Louis XVIII, cependant, n'avait point hâte d'aborder les problèmes, assez ardus dont on attendait de lui la solution. Installé aux Tuileries, il laissait passer les jours en réceptions ou en actes trèssecondaires et même un peu puérils. Il reconstituait sa maison civile et militaire sur le mode et avec les appellations de l'ancienne cour. On voyait, avec surprise, reparaitre un grand maître de France, un confesseur du roi, un premier panetier, un premier échanson, un premier tranchant, des juges et des hérauts d'armes, etc. Les costumes attribués à ces charges et la tournure singulière de ceux qui en étaient revêtus, ne prétaient pas moins que les titres même à l'esprit de raillerie naturel en France. Tout cela, d'ailleurs, était affaire d'intérieur de palais et n'alarmait pas beaucoup l'opinion. Une mesure plus fâcheuse fut celle de la reconstruction de la maison militaire. Ici, en effet, non-seulement on reprenait les vieilles dénominations de gardes du corps, de centsuisses, de mousquetaires, de chevau-légers, dont quelques-unes étaient restées impopulaires, mais on en faisait des corps privilėgiés, où des gentilshommes seuls étaient admis, et qui avaient la prééminence sur tous les autres corps militaires. L'esprit d'égalité, plus fort encore que l'esprit de liberté, en fut froissé et l'armée en fut profondément blessée.

En même temps, Louis XVIII ressuscitait, pour les princes de sa famille, les titres de colonels généraux de diverses armes.

§ VIII. PREMIER MINISTÈRE. Le 13 mai seulement, le roi fit un

acte vraiment sérieux : il organisa son premier ministère qui fut ainsi composé: Garde des sceaux, grand chancelier, M. Dambray, les honneurs du titre étant conférés à M. de Barentin, beau-père de M. Dambray, qui avait occupé ce poste sous Louis XVI; Affaires étrangères, M. de Talleyrand; Intérieur, l'abbé de Montesquiou; Guerre, général Dupont; Finances, l'abbé Louis; Marine et colonies, M. Malouet; Maison du roi, M. de Blacas. La police devenait une direction générale sous le comte Beugnot.

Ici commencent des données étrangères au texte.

(** * SmartCV Job Finder: the job-matching pipeline of [backend/main.py]

    A shallow embedding of the rule-based profile extractor, the keyword
    builder, the provider adapters and the aggregator, with the properties
    the specification states about them.

    Modelling conventions.
    - A Python [str] is a list of characters.  A character is a code point
      of the Latin-1 block (U+0000 to U+00FF), carried by [ascii]; the
      character classes below ([lower], [isspace], the classes of [re])
      are Python's on that block.  There [lower] goes character by
      character; outside the block Python's lowering of a capital sigma
      depends on its neighbours.
    - A Python [int] is a [Z]; a slice [xs[:n]] with [n >= 0] is [take].
    - A Python [set] of strings is a [gset str]; the order in which
      Python iterates over it is not fixed by the language and is an
      explicit parameter wherever the code iterates over one.
    - Regular expressions are run by a small backtracking matcher that
      tries the alternatives in the order of Python's engine.
    - Decoded JSON is a tree of [None], booleans, integers, strings, lists
      and dictionaries, with the dynamic operations the adapters apply to
      it; an operation on a value of the wrong type raises.
    - Code that can raise returns a [result]; what the outside world
      answers (HTTP exchanges, process environment) is an explicit
      argument. *)

From Stdlib Require Import ZArith Ascii String DecimalString.
From stdpp Require Import base tactics option list sorting gmap strings.

Local Open Scope Z_scope.
Local Open Scope nat_scope.

(** ** Strings *)

Definition str := list ascii.

(** A literal of the program. *)
Definition lit (s : string) : str := list_ascii_of_string s.

Definition code (c : ascii) : nat := nat_of_ascii c.

Definition between (lo hi n : nat) : bool := (lo <=? n) && (n <=? hi).

(** [str.isspace] on one character, which is also the class [\s] of [re]. *)
Definition is_space (c : ascii) : bool :=
  let n := code c in
  between 9 13 n || between 28 32 n || (n =? 133) || (n =? 160).

(** The class [\d] of [re]: decimal digits. *)
Definition is_digit (c : ascii) : bool := between 48 57 (code c).

(** Alphabetic characters ([str.isalpha]). *)
Definition is_alpha (c : ascii) : bool :=
  let n := code c in
  between 65 90 n || between 97 122 n || (n =? 170) || (n =? 181) ||
  (n =? 186) || between 192 214 n || between 216 246 n || between 248 255 n.

(** The class [\w] of [re]: alphanumeric characters and the underscore. *)
Definition is_word (c : ascii) : bool :=
  let n := code c in
  is_alpha c || is_digit c || (n =? 95) ||
  (n =? 178) || (n =? 179) || (n =? 185) || between 188 190 n.

Definition is_upper (c : ascii) : bool :=
  let n := code c in
  between 65 90 n || between 192 214 n || between 216 222 n.

Definition lower_char (c : ascii) : ascii :=
  if is_upper c then ascii_of_nat (code c + 32) else c.

(** The capital of a letter that has one inside the block. *)
Definition upper_char (c : ascii) : ascii :=
  let n := code c in
  if between 97 122 n || between 224 246 n || between 248 254 n
  then ascii_of_nat (n - 32) else c.

(** The title-case form of a character.  That of U+00DF is the two
    letters [Ss].  Those of U+00B5 and U+00FF are U+039C and U+0178, which
    are not characters of this model: the two letters are left as they
    are, and no property below rests on the title-case form of a text that
    holds one of them. *)
Definition title_char (c : ascii) : str :=
  if code c =? 223 then lit "Ss" else [upper_char c].

(** [s.lower()] *)
Definition lower (s : str) : str := map lower_char s.

Fixpoint lstrip (s : str) : str :=
  match s with
  | c :: r => if is_space c then lstrip r else s
  | [] => []
  end.

Definition rstrip (s : str) : str := rev (lstrip (rev s)).

(** [s.strip()] *)
Definition strip (s : str) : str := rstrip (lstrip s).

(** Cased characters: on this block, the alphabetic ones. *)
Definition is_cased (c : ascii) : bool := is_alpha c.

(** [s.title()]: a character following a cased one is lower-cased, any
    other character is put in title case. *)
Fixpoint title_from (after_cased : bool) (s : str) : str :=
  match s with
  | [] => []
  | c :: r =>
      (if after_cased then [lower_char c] else title_char c)
        ++ title_from (is_cased c) r
  end.

Definition title_case (s : str) : str := title_from false s.

Fixpoint starts_with (p s : str) : bool :=
  match p, s with
  | [], _ => true
  | a :: p', b :: s' => bool_decide (a = b) && starts_with p' s'
  | _ :: _, [] => false
  end.

(** [needle in hay] *)
Fixpoint contains (needle hay : str) : bool :=
  starts_with needle hay ||
  match hay with
  | [] => false
  | _ :: hay' => contains needle hay'
  end.

(** [sep.join(parts)] *)
Fixpoint join (sep : str) (parts : list str) : str :=
  match parts with
  | [] => []
  | [p] => p
  | p :: rest => p ++ sep ++ join sep rest
  end.

(** Truthiness of a string, and [a or b] on strings. *)
Definition nonempty (s : str) : bool :=
  match s with [] => false | _ => true end.

Definition str_or (a b : str) : str := if nonempty a then a else b.

(** [int(s)] on a string of decimal digits. *)
Definition digit_value (c : ascii) : Z := Z.of_nat (code c - 48).

Definition int_of_digits (s : str) : Z :=
  foldl (fun acc c => (acc * 10 + digit_value c)%Z) 0%Z s.

(** [str(n)] for an integer. *)
Definition str_of_int (n : Z) : str :=
  list_ascii_of_string (NilEmpty.string_of_int (Z.to_int n)).

(** The order of [sorted] on strings: lexicographic on code points, a
    proper prefix coming first. *)
Fixpoint str_leb (a b : str) : bool :=
  match a, b with
  | [], _ => true
  | _ :: _, [] => false
  | x :: a', y :: b' =>
      (code x <? code y) || ((code x =? code y) && str_leb a' b')
  end.

Definition str_le (a b : str) : Prop := str_leb a b = true.

Definition str_lt (a b : str) : Prop := str_le a b ∧ a ≠ b.

Global Instance str_le_dec : RelDecision str_le.
Proof. intros a b. unfold str_le. apply _. Defined.

(** [sorted(xs)] for a list of strings. *)
Definition sorted (xs : list str) : list str := merge_sort str_le xs.

(** ** A backtracking matcher for the patterns of the program

    The program uses five regular expressions.  Each is a sequence of
    atoms: literal text, a greedy bounded repetition of a character class,
    an alternation of literal texts, the capturing group and the word
    boundary.  [step] lists the ways one atom can match at a position in
    the order Python's engine tries them (a greedy repetition starts with
    the most characters), so that the first element of [run] is the match
    the engine reports. *)

Inductive atom :=
  | Lit (s : str)
  | Rep (p : ascii → bool) (lo : nat) (hi : option nat)
  | Alt (alts : list str)
  | Group (a : atom)
  | WordBoundary.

Il n'y avait là qu'un choix excellent, celui de l'abbé Louis, homme habile, intègre, qui avait coutume de dire à ses collègues : « Faites de bonne politique, je vous ferai de bonnes finances. » On ne lui fit pas toujours de bonne politique, il sut néanmoins mettre beaucoup d'ordre dans les finances et c'est à lui que la Restauration dut sa prospérité financière.

En revanche, le général Dupont était un choix déplorable; non que l'homme fût incapable, il avait été un des plus brillants officiers, un des futurs maréchaux de l'Empire; mais il avait eu dans sa vie une heure fatale, celle où, perdant la tête en un danger pressant, ne sachant plus voir ce que ses ressources lui permettaient de tenter encore pour en sortir, il avait signé la fameuse capitulation de Baylen, qui fit mettre bas les armes à tout un corps d'armée en rase campagne. Cela ne s'était pas vu jusqu'alors. Napoléon avait été furieux, avait accusé le général de trahison et fait procéder contre lui à une enquête sévère qui n'aboutit qu'à une destitution. « Dupont, disait-il plus tard, a été plus malheureux que coupable.» Mais l'accusation de trahison était restée sur le nom du général et sa nomination au ministère fut considérée par l'armée comme une offense et une humiliation.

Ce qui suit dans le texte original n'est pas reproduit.